About 100 hours after its initial launch, Google is opening up its AI video model Veo 3 to users in 71 additional countries.
The news came from Josh Woodward, Vice President of Gemini at Google, who made the announcement on X. For now, EU countries are not included in the rollout.
Gemini Pro subscribers get a trial package of ten Veo 3 generations through the web interface. These ten generations are a one-time trial offer.
Users with an Ultra subscription at $250 per month get the maximum number of generations Google allows, including daily refreshes. In Flow mode, which targets AI filmmakers specifically, Ultra users get 125 generations monthly, and Pro subscribers receive ten generations per month.
There are still some limitations. For now, Veo 3 works only in the web version of Gemini Pro, and currently supports only English audio output—though other languages may occasionally surface. Flow mode doesn’t support voice output when users upload their own images.
Precise prompts, viral videos
Following last year's NotebookLM Audio Overviews, Veo 3 is shaping up to be Google's second AI viral sensation - even with limited access.

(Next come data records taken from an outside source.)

(** Draining the resolver over a sorted stream of records. *)
Lemma resolver_drain {J C} (next : step_fn J item C) (inv : C -> Prop)
    (j : J) (l : list KeyValue) c fuel :
  streams next inv j (Ok <$> l) -> inv c -> StronglySorted Resolver.kv_le l -> (length l < fuel)%nat ->
  exists out c', drain_iter (Resolver.resolver_next next fuel) fuel (Resolver.new j) c = (Ok <$> out, c') /\ inv c'
    /\ StronglySorted (fun a b => bytes_cmp a.1 b.1 = Lt) out
    /\ forall k v, (k, v) ∈ out <->
         exists kv, Resolver.first_version k l = Some kv /\ op (key kv) = Put /\ value kv = v.
Proof.
  intros H Hc Hs Hf. exists (Resolver.resolve_kvs None l).
  assert (Hlen : (length (Resolver.resolve_kvs None l) <= length l)%nat).
  { generalize (@None (list byte)) as last. clear. induction l as [|kv l IH]; intros last; cbn; [lia|].
    case_bool_decide; [specialize (IH last); lia|].
    specialize (IH (Some (user_key (key kv)))). destruct (op (key kv)); cbn; lia. }
  destruct (streams_drain _ inv _ (Resolver.new j) c fuel
    (Resolver.resolver_streams next inv _ j None fuel H ltac:(by rewrite length_fmap)) Hc) as (c' & E & Hc').
  { rewrite Resolver.resolve_items_ok, length_fmap. lia. }
  rewrite Resolver.resolve_items_ok in E. exists c'. split; [exact E|]. split; [exact Hc'|].
  split; [by apply Resolver.resolve_kvs_sorted|].
  intros k v. rewrite Resolver.resolve_kvs_spec; [|done | by intros k0]. split; [by intros [_ ?] | done].
Qed.
(* ===== verification/MemoCache.v ===== *)
(** * The read-through cache ([crates/filesystem/src/cache/memo.rs]) and the
    SSTable page cache built on it ([crates/lsm/src/storage/cache.rs],
    [page.rs])

    [Cache] maps keys to cloned values under a size budget and an eviction
    policy; the interior mutability of the source is explicit state.  A loader
    is the result it would return if it ran. *)

From Stdlib Require Import Strings.Byte ZArith Lia.
From stdpp Require Import prelude list gmap.
From S2P Require Import Prelude LsmKey Policies.
Local Open Scope Z_scope.

(** [Weight]: the cost of a value in bytes. *)
Class Weight (V : Type) : Type := weight : V -> Z.
Class WeightOk (V : Type) `{!Weight V} : Prop := weight_nonneg : forall v : V, 0 <= weight v.

Inductive Budget : Type := BUnbounded | BEntries (n : Z) | BBytes (n : Z).

Section cache.
Context {K V P : Type} `{!EqDecision K, !Countable K, !Weight V, !EvictionPolicy P K}.

Record Cache : Type := MkCache {
  entries : gmap K V; policy : P; bytes : Z; budget : Budget }.

Definition cache_new (b : Budget) (p : P) : Cache := MkCache ∅ p 0 b.

Definition over_budget (c : Cache) : bool :=
  match budget c with
  | BUnbounded => false
  | BEntries max => max <? Z.of_nat (size (entries c))
  | BBytes max => max <? bytes c
  end.

(** One turn of the eviction loop on the victim [k]. *)
Definition drop_victim (k : K) (p : P) (c : Cache) : Cache :=
  match entries c !! k with
  | Some v => MkCache (delete k (entries c)) (policy_remove k p)
                (Z.max 0 (bytes c - weight v)) (budget c)
  | None => MkCache (entries c) (policy_remove k p) (bytes c) (budget c)
  end.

Users are flooding social media with demo videos that showcase how the combination of audio and video sets a new quality standard for AI-generated content. Google's model also follows prompts with impressive precision.
Prompt: "The camera follows a dachshund running through a living room and out of an open front door and onto a porch. It stands on the top stair overlooking the neighborhood as an ice cream truck drives by." | Video: Nick Matarese via X
But Veo 3 also makes it easier to create fake content that looks and sounds real. In one example, users generated a fake interview on a fictional car show—something that could just as easily be applied to fabricated protest footage or other misleading material.
Video: László Gaál via X
Veo 3 confirms concerns about generative AI's role in spreading disinformation while demonstrating just how far the technology has come. A few years ago, creating a "deepfake" - even just replacing someone's face in a video - required hours of work and serious technical skills. Today, a single line of text generates realistic scenes with both images and sound. This makes it more important than ever for people to scrutinize visual content from unverified sources.